We’re asking for your support to bring Chrome Dome and Schizo to life—a powerful, lived-experience poetry-theatre fusion that tells a true story of psychosis, love, and resilience. 

Our team is proudly queer-led and made up of incredibly talented creatives, all deeply committed to telling this story with care, authenticity, and artistry. But we need your help to make it happen. Over the past decade, funding for the arts in Aotearoa has been brutally cut, leaving independent artists like us struggling to bring important stories to the stage. While we’ve poured our own resources into this project, we’re crowdfunding to ensure we can fairly pay everyone involved and cover essential production costs—from set design and costumes to marketing and venue hire.

By supporting Chrome Dome and Schizo, you’re not just funding a play—you’re helping to amplify underrepresented voices, challenge harmful stereotypes, and create art that fosters empathy and understanding. Every contribution, no matter the size, brings us closer to sharing this vital story with the world. Join us in making this vision a reality!

The Team

At the helm of this project are writer/performer Dan Goodwin and director Rae Longshaw-Park, two passionate artists whose unique talents and shared commitment to authentic storytelling bring this work to life.

Dan Goodwin is a creator who thrives at the intersection of poetry and theatre. While theatre excels at telling stories driven by desires and obstacles, poetry has the power to expand moments in time, exploring images and emotions from every angle. It’s in the fusion of these two art forms that Dan finds their creative home. A prolific poet, Dan won the National Slam Poet Championship Aotearoa in 2021 and has been performing across the country for over a decade. Beyond their artistic practice, Dan is a dedicated mental health advocate and lived-experience worker, currently serving as Community Support Manager for Changing Minds and as a rōpū member for Nōku te Ao. Their work is deeply informed by these experiences, aiming to amplify the stories of those living with mental health conditions that are often stigmatized or misunderstood.

Rae Longshaw-Park is a director whose practice is rooted in process, care, and the elevation of lived experience narratives.
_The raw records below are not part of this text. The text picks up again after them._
(** The checks before the reservation pass on a genuine OPEN. *)
Lemma accept_checks_open sid nonce eph ts psk mac body tag keys now d :
  len sid = SESSION_ID_LEN -> len nonce = OPEN_NONCE_LEN -> u64_range ts -> len body = USER_ID_LEN -> len tag = TAG_LEN ->
  abs_diff ts now <= d -> open_filter_mac psk = Ok mac -> active_psk keys = psk ->
  let clear := open_clear sid ts nonce (x25519_public eph) in
  exists adm, accept_checks ((clear ++ body ++ tag) ++ take 16 (hmac mac (clear ++ body ++ tag))) keys now d
    = Ok (sid, clear, 0%nat :: adm, nonce).
Proof.
  intros Hsid Hnonce Hts Hbody Htag Htime Hmac Hpsk clear.
  pose proof (len_encode_header PtOpen sid 0 Hsid) as Hh. pose proof (public_len eph) as Hpub.
  assert (Hclear : len clear = HEADER_LEN + OPEN_CLEAR_LEN) by (unfold clear, open_clear; open_lens).
  set (output := clear ++ body ++ tag).
  assert (Hout : len output = OPEN_SEALED_LEN) by (unfold output; open_lens).
  set (filter := take 16 (hmac mac output)).
  assert (Hf : len filter = 16) by (unfold filter; rewrite len_take, hmac_len; lia).
  assert (Hl : len (output ++ filter) = OPEN_LEN) by open_lens.
  assert (Hadm : exists adm, admit_psks (candidates keys) (output ++ filter) = Ok (0%nat :: adm)).
  { destruct (candidates_head keys) as [rest ->]. rewrite Hpsk. cbn [admit_psks]. rewrite (filter_matches_own psk mac output Hmac Hout : open_filter_matches psk (output ++ filter) = _).
    destruct (admit_total rest (output ++ filter) Hl) as [adm ->]. cbn. eauto. }
  destruct Hadm as [adm Hadm]. exists adm. unfold accept_checks.
  rewrite guard_pass by (apply negb_false_iff, Z.eqb_eq; done).
  assert (Hp : parse_header (output ++ filter) = Ok (PtOpen, sid, 0)).
  { unfold output, clear, open_clear. rewrite <- !app_assoc. apply parse_header_enc; [done|unfold u64_range, U64_MAX; lia|].
    clear - Hf Htag. unfold TAG_LEN in *. slen. }
  rewrite (bind_step _ _ _ Hp). rewrite guard_pass by done.
  assert (H1 : (slice (output ++ filter) 0 (HEADER_LEN + OPEN_CLEAR_LEN) : result UdpPacketError _) = Ok clear).
  { unfold output. rewrite <- !app_assoc. apply (slice_mid []); [done|lia]. }
  rewrite (bind_step _ _ _ H1).
  assert (H2 : (slice clear HEADER_LEN (HEADER_LEN + 8) : result UdpPacketError _) = Ok (to_be 8 ts)).
  { unfold clear, open_clear. apply slice_mid; [done|slen]. }
  rewrite (bind_step _ _ _ H2), from_be_u64 by done. rewrite guard_pass by (apply Z.ltb_ge; done).
  rewrite (bind_step _ _ _ Hadm). rewrite guard_pass by done.
  assert (H3 : (slice clear (HEADER_LEN + 8) (HEADER_LEN + 8 + OPEN_NONCE_LEN) : result UdpPacketError _) = Ok nonce).
  { unfold clear, open_clear. rewrite app_assoc. apply slice_mid; [slen|slen]. }
  by rewrite (bind_step _ _ _ H3).
Qed.
End Handshake.

(** The OPEN handshake establishes one shared session. When LINE's
    [seal_open] succeeds towards the active key of a LANDING (whatever retired
    keys it also accepts), the clocks agree within policy and the replay guard
    takes the nonce, then [accept_open] on that packet succeeds: LANDING learns
    the session id and user LINE sealed, and the two channels start fresh with
    each side's receive key equal to the other side's send key. *)
Theorem udp_open_handshake {C : CryptoOps} {L : CryptoLaws C} {G} `{ReplayGuard G}
    (sid nonce psk user : list byte) (eph : Secret) (keys : HandoffLandingKeys) (ts now d instant : Z)
    (replay replay' : G) (packet : list byte) (line : UdpChannel) :
  len sid = SESSION_ID_LEN -> len nonce = OPEN_NONCE_LEN -> len user = USER_ID_LEN -> u64_range ts ->
  active_psk keys = psk -> abs_diff ts now <= d ->
  seal_open (Some sid) (Some nonce) (Some eph) psk (x25519_public (active_secret keys)) user ts = Ok (packet, line) ->
  rg_reserve replay nonce instant = (None, replay') ->
  exists landing,
    accept_open packet keys replay now d instant =
      (Ok ({| uo_session_id := sid; uo_user_id := user |}, landing), replay') /\
    uc_recv landing = uc_send line /\ uc_send landing = uc_recv line /\
    uc_session_id landing = sid /\ uc_session_id line = sid /\
    uc_send_counter landing = 0 /\ uc_send_counter line = 0 /\
    uc_window landing = new_window /\ uc_window line = new_window.
Proof.
  intros Hsid Hnonce Huser Hts Hpsk Htime Hseal Hres.
  apply seal_open_inv in Hseal as (shared & dk & body & tag & mac & Hsh & Hdk & Haead & Hmac & -> & ->).
  destruct (seal_len _ _ _ _ _ _ Haead) as [Hbody Htag]. destruct (derive_keys_len _ _ _ _ _ Hdk) as (H1 & H2 & H3).
  destruct (accept_checks_open sid nonce eph ts psk mac body tag keys now d) as [adm Hck];
    [done|done|done|lia|done|done|done|done|]. cbn zeta in Hck.
  set (clear := open_clear sid ts nonce (x25519_public eph)) in *.
  pose proof (len_encode_header PtOpen sid 0 Hsid) as Hh. pose proof (public_len eph) as Hpub.
  assert (Hclear : len clear = 74)
    by (unfold clear, open_clear, HEADER_LEN, SESSION_ID_LEN, OPEN_NONCE_LEN in *; slen).
  unfold accept_open. rewrite Hck, Hres.
  exists {| uc_session_id := sid; uc_send := dk_landing_to_line dk; uc_recv := dk_line_to_landing dk;
            uc_send_counter := 0; uc_window := new_window |}.
  split; [f_equal|by cbn; split_and!].
  - unfold accept_trials.
    assert (E1 : (slice_from clear (HEADER_LEN + 8 + OPEN_NONCE_LEN) : result UdpPacketError _) = Ok (x25519_public eph)).
    { unfold clear, open_clear. rewrite !app_assoc. apply slice_from_app.
      unfold HEADER_LEN, SESSION_ID_LEN, OPEN_NONCE_LEN in *. slen. }
    rewrite (bind_step _ _ _ E1). rewrite <- !app_assoc.
    erewrite bind_step by (apply slice_mid; [rewrite Hclear; reflexivity|rewrite Hbody, Huser; reflexivity]).
    rewrite (app_assoc clear).
    erewrite bind_step by (apply slice_mid; [rewrite len_app, Hclear, Hbody, Huser; reflexivity|rewrite Htag; reflexivity]).
    destruct (candidates_head keys) as [rest ->]. cbn [try_candidates]. rewrite bool_decide_true by left.
    cbn [negb]. rewrite agree_comm, Hsh, Hpsk. rewrite (bind_step _ _ _ Hdk).
    unfold cipher. rewrite H1. erewrite bind_step by reflexivity. rewrite (open_seal _ _ _ _ _ _ Haead).
    rewrite new_channel_ok by done. reflexivity.
Qed.
Lemma header_alen {E} :
  exists l0 l1, (index h 6 : result E _) = Ok l0 /\ (index h 7 : result E _) = Ok l1 /\ from_be [l0; l1] = al.
Proof.
  pose proof (len_to_be 2 al) as Hl. subst h. unfold open_header.
  pose proof (from_be_u16 al (proj1 Hf)) as Hb.
  destruct (to_be 2 al) as [|l0 [|l1 [|]]]; [slen..| |slen]. exists l0, l1. done.
Qed.

Lemma header_port {E} (e : E) : read_u16 e h PORT_OFFSET = Ok p.
Proof.
  unfold read_u16. erewrite bind_step; [f_equal; apply from_be_u16, Hf|].
  apply ok_or_ok, (slice_ok (E := E)), (slice_mid (MAGIC ++ [f] ++ [t] ++ to_be 2 al));
    autorewrite with lens; rewrite ?len_to_be; done.
Qed.

Lemma header_timestamp {E} (e : E) : read_u64 e h TIMESTAMP_OFFSET = Ok ts.
Proof.
  unfold read_u64. erewrite bind_step; [f_equal; apply from_be_u64, Hf|].
  apply ok_or_ok, (slice_ok (E := E)), (slice_mid (MAGIC ++ [f] ++ [t] ++ to_be 2 al ++ to_be 2 p));
    autorewrite with lens; rewrite ?len_to_be; done.
Qed.

Lemma header_nonce {E} : (slice h NONCE_OFFSET ADDRESS_OFFSET : result E _) = Ok nonce.
Proof.
  destruct Hf as (_ & _ & _ & Hn). subst h. unfold open_header.
  rewrite <- (app_nil_r nonce) at 1.
  replace (MAGIC ++ [f] ++ [t] ++ to_be 2 al ++ to_be 2 p ++ to_be 8 ts ++ nonce ++ [])
    with ((MAGIC ++ [f] ++ [t] ++ to_be 2 al ++ to_be 2 p ++ to_be 8 ts) ++ nonce ++ []) by (by rewrite <- !app_assoc).
  apply slice_mid; autorewrite with lens; rewrite ?len_to_be, ?Hn; done.
Qed.
End HeaderReads.

Lemma valid_address_range t al : valid_address t al = true -> 1 <= al <= MAX_DOMAIN_LEN.
Proof. unfold valid_address, MAX_DOMAIN_LEN. repeat case_bool_decide; try discriminate; lia. Qed.

(** A [checked_add] on lengths far from the end of [usize]. *)
Lemma usize_step {E B} (e : E) a b (k : Z -> result E B) :
  a + b <= 100000 -> (n ← ok_or e (checked_add USIZE_MAX a b); k n) = k (a + b).
Proof.
  intros. erewrite bind_step; [done|]. apply ok_or_ok, checked_add_some. split; [done|]. unfold USIZE_MAX, U64_MAX. lia.
Qed.

Lemma request_len_view f t al p ts nonce :
  header_fields al p ts nonce ->
  request_len_from_header (open_header f t al p ts nonce) =
    (guard! negb (bool_decide (f = FLAG_TCP)) else NFlags;
     guard! negb (valid_address t al) else NAddress;
     Ok (REQUEST_HEADER_LEN + al + TAG_LEN)).
Proof.
  intros Hf. unfold request_len_from_header. rewrite len_open_header by apply Hf.
  rewrite Z.eqb_refl. rewrite guard_pass by done. rewrite header_magic.
  erewrite bind_step by done. rewrite bytes_eqb_refl, guard_pass by done.
  rewrite header_flag. erewrite bind_step by done. case_bool_decide; [|done]. rewrite !guard_pass by done.
  destruct (header_alen f t al p ts nonce Hf (E := NxrProtocolError)) as (l0 & l1 & H0 & H1 & <-).
  erewrite bind_step by exact H0. erewrite bind_step by exact H1. rewrite header_type. erewrite bind_step by done.
  destruct (valid_address t _) eqn:Hv; [|done]. apply valid_address_range in Hv. rewrite !guard_pass by done.
  nxr_consts. rewrite !usize_step by lia. rewrite guard_pass by (apply Z.ltb_ge; lia). done.
Qed.
(* ===== verification/NxrUdp.v ===== *)
(** * NXR UDP framing ([src/protocol/nxr_udp])

    The framed datagrams of an authenticated NXR UDP association: frame MACs,
    encoder, decoder, the drain loop over the stream buffer and the exact
    sequence tracker. *)

From S2P Require Import Prelude VlessRequest Xudp Crypto Replay Nxr.
#[local] Open Scope Z_scope.

Definition DIR_LINE_TO_LANDING : byte := x00.
Definition DIR_LANDING_TO_LINE : byte := x01.
Definition FRAME_TYPE_DATAGRAM : byte := x01.
Definition FRAME_TYPE_CLOSE : byte := x02.
Definition FRAME_FLAG_DESTINATION : byte := x01.
Definition SESSION_TAG_LEN : Z := 32.
Definition NXR_UDP_MAX_PAYLOAD : Z := XUDP_MAX_PAYLOAD_LEN.
Definition FRAME_LEN_SIZE : Z := 4.
Definition MAX_FRAME_DEST_LEN : Z := 1 + 2 + 2 + MAX_DOMAIN_LEN.
Definition MAX_FRAME_BODY_LEN : Z := 1 + 1 + 4 + MAX_FRAME_DEST_LEN + 2 + NXR_UDP_MAX_PAYLOAD.
Definition MAX_FRAME_WIRE_LEN : Z := FRAME_LEN_SIZE + MAX_FRAME_BODY_LEN + SESSION_TAG_LEN.
Definition FRAME_MAC_LABEL : list byte := bytes_of "rust-reality/nxr-udp/v1/frame-mac" ++ [x00].

Record NxrUdpFrame := { frame_type : byte; seq : Z; frame_destination : option Destination; payload : list byte }.

(** ** [NxrUdpSeq]: [next] is a [u64] one past the last wire value *)

Record NxrUdpSeq := { next : Z }.

Definition new_seq : NxrUdpSeq := {| next := 0 |}.

Definition next_out (s : NxrUdpSeq) : result NxrUdpError Z * NxrUdpSeq :=
  match try_from U32_MAX (next s) with
  | None => (Err NuSequence, s)
  | Some seq => (Ok seq, {| next := next s + 1 |})
  end.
With a history of directing works that demand sensitivity and nuance—such as An Organ of Soft Tissue, Dr Drama Makes A Show, Chrome and Schizo (Season One), and SORA—Rae brings a thoughtful and compassionate approach to storytelling. Their focus on wellbeing and collaboration ensures that the creative process is as meaningful as the final product.

Together, Dan and Rae form a dynamic partnership, united by their shared vision to create theatre that is both impactful and empathetic, giving voice to stories that are too often overlooked or misrepresented.

Our talented cast includes Brit O'Rourke (No Time To Dry), Georgie Llewellyn (How To Art, Cowboy Dreaming) and Sahil Arora. Our wider creative and production team includes sound designer Paige Pomana, lighting designer Paul Bennett and Producer Tash Lay. 

The Funding

Independent theatre in Aotearoa is facing one of its most challenging periods in recent memory. Funding has dwindled, theatres and companies are closing at an alarming rate, and independent artists are being forced to leave the industry in search of better income and stability. Despite these immense challenges, our team has demonstrated a remarkable commitment to their craft, and we must honour their hard work and sacrifice.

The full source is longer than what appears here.